Provided entries:
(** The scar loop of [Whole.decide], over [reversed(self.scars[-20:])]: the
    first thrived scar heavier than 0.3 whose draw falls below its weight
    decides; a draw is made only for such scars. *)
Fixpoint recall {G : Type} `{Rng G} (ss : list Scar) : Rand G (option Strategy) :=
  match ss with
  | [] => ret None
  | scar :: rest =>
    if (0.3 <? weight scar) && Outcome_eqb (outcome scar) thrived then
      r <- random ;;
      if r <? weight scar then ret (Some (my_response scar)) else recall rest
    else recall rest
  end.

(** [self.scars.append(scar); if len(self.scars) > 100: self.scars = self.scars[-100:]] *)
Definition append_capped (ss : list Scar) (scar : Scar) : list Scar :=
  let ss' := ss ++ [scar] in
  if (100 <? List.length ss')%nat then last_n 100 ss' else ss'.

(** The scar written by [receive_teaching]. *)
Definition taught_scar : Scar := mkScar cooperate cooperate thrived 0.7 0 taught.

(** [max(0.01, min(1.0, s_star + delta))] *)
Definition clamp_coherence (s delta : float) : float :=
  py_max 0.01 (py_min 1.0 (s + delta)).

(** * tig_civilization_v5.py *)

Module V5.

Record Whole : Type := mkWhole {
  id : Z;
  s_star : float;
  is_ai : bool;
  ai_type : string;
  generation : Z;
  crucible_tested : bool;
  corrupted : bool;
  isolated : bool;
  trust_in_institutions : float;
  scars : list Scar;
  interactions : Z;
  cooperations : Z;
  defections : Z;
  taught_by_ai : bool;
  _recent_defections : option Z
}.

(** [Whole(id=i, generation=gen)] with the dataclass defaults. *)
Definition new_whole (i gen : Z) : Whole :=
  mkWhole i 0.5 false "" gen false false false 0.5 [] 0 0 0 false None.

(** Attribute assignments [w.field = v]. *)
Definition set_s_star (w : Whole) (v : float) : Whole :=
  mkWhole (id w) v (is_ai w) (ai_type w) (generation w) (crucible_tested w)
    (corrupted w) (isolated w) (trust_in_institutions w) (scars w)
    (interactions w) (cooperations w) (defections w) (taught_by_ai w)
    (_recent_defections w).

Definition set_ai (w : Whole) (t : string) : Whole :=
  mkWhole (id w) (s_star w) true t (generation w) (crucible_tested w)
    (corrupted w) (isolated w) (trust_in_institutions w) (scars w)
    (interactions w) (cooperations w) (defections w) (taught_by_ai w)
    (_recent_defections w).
...
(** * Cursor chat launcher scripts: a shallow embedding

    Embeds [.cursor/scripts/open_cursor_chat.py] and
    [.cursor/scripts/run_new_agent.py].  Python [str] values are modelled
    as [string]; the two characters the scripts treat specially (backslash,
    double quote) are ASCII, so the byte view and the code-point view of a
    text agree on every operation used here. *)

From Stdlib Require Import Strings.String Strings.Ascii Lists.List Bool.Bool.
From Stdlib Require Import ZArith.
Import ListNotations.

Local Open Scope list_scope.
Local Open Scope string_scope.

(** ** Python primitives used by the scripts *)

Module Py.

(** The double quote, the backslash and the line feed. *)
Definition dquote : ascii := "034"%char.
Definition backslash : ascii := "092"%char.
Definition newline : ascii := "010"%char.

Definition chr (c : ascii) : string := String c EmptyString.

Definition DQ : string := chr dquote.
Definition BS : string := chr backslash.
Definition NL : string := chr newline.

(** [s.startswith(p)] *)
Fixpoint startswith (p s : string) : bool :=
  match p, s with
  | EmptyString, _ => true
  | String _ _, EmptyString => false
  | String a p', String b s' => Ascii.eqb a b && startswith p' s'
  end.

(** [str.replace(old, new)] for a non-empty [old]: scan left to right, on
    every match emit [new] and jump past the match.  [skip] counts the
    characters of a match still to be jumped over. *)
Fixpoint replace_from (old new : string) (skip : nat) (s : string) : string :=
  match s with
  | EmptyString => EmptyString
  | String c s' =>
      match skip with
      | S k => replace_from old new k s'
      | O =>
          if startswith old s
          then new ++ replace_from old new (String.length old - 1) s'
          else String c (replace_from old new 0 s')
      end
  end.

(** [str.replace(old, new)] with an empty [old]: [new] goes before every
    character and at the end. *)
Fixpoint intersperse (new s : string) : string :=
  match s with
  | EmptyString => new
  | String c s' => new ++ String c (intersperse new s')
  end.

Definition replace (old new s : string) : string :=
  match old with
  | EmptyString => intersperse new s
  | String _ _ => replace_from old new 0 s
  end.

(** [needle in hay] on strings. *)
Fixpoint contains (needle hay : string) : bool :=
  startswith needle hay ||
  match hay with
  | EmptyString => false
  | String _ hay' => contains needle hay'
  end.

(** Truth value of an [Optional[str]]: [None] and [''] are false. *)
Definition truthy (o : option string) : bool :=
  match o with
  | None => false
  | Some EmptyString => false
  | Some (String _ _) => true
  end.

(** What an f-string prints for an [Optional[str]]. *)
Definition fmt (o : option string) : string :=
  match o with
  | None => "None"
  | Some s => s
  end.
==
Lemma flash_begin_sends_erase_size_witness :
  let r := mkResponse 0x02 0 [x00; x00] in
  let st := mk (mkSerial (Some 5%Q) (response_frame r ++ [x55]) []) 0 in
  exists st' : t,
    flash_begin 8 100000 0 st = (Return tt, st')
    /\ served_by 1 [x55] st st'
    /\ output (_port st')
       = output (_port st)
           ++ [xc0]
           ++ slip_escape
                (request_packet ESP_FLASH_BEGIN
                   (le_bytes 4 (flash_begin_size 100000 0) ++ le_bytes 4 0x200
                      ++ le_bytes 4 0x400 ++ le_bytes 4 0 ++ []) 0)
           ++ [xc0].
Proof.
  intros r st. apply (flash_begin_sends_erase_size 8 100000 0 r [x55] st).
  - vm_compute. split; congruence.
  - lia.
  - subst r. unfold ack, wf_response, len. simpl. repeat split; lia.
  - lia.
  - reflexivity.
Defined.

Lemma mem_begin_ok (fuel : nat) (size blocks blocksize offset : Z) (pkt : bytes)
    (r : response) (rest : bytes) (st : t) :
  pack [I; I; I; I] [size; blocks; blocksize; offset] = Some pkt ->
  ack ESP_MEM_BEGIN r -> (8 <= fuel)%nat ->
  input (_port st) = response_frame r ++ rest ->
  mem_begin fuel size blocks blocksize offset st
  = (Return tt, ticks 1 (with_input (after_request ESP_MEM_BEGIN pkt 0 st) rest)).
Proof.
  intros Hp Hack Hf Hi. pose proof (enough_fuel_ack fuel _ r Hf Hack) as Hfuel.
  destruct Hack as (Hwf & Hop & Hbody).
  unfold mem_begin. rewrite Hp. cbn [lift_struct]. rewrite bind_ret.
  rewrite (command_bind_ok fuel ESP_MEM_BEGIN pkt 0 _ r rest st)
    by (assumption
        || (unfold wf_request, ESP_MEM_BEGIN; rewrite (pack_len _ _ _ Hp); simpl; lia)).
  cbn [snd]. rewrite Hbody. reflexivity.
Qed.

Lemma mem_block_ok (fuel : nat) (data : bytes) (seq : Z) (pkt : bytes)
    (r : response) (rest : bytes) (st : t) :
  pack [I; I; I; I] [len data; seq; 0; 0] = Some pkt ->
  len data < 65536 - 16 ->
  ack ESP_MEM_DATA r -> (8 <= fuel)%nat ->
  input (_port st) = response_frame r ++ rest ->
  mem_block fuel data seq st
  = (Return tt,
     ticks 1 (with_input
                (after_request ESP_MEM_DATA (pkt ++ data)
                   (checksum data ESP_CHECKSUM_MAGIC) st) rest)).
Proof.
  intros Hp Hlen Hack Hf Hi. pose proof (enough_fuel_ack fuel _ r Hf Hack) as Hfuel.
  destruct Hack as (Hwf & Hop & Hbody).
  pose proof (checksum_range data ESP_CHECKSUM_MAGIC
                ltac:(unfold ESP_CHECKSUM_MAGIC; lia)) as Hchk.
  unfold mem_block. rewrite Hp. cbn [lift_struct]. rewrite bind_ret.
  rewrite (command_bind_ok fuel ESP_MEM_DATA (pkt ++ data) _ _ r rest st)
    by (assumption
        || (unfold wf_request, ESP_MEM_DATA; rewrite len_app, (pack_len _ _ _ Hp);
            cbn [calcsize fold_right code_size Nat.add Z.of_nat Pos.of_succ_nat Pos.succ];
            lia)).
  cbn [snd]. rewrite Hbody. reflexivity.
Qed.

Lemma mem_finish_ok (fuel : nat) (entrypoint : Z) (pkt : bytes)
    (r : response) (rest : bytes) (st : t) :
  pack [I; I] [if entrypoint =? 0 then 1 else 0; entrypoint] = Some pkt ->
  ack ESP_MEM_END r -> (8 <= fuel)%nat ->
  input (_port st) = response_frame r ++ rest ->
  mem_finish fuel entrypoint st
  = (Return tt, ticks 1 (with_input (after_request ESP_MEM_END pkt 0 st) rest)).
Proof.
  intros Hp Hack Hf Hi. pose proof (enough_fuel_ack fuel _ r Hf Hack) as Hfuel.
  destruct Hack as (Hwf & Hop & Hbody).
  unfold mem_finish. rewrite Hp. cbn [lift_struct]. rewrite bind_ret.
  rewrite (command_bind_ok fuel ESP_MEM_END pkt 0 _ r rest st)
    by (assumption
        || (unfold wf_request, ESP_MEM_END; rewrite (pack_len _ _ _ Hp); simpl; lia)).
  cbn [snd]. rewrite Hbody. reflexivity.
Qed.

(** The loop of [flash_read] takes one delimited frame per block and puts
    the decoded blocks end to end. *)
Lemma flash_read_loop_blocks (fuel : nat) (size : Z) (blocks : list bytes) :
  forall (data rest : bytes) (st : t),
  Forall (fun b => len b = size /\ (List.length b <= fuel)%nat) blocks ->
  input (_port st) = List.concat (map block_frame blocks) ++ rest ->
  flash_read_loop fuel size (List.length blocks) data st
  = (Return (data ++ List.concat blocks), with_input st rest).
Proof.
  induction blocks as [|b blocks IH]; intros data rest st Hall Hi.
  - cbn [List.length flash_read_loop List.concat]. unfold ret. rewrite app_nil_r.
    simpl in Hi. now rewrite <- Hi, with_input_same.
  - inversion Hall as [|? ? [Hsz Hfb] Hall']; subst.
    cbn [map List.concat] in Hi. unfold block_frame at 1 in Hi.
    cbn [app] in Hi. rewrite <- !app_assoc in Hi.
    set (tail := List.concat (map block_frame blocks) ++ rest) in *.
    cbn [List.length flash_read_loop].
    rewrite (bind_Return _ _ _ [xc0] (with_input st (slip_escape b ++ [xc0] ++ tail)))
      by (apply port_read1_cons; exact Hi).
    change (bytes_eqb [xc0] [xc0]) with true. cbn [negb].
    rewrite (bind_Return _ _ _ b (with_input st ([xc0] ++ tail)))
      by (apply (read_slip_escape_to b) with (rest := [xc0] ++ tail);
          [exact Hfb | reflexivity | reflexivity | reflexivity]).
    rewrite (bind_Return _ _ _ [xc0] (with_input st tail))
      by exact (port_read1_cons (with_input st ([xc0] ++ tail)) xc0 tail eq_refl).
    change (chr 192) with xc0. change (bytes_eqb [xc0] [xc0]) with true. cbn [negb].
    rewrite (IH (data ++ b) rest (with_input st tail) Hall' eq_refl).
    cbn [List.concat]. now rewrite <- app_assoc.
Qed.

Your goal:
Show every line of the material that includes the string "startswith".

Written reply:
(** [s.startswith(p)] *)
Fixpoint startswith (p s : string) : bool :=
  | String a p', String b s' => Ascii.eqb a b && startswith p' s'
          if startswith old s
  startswith needle hay ||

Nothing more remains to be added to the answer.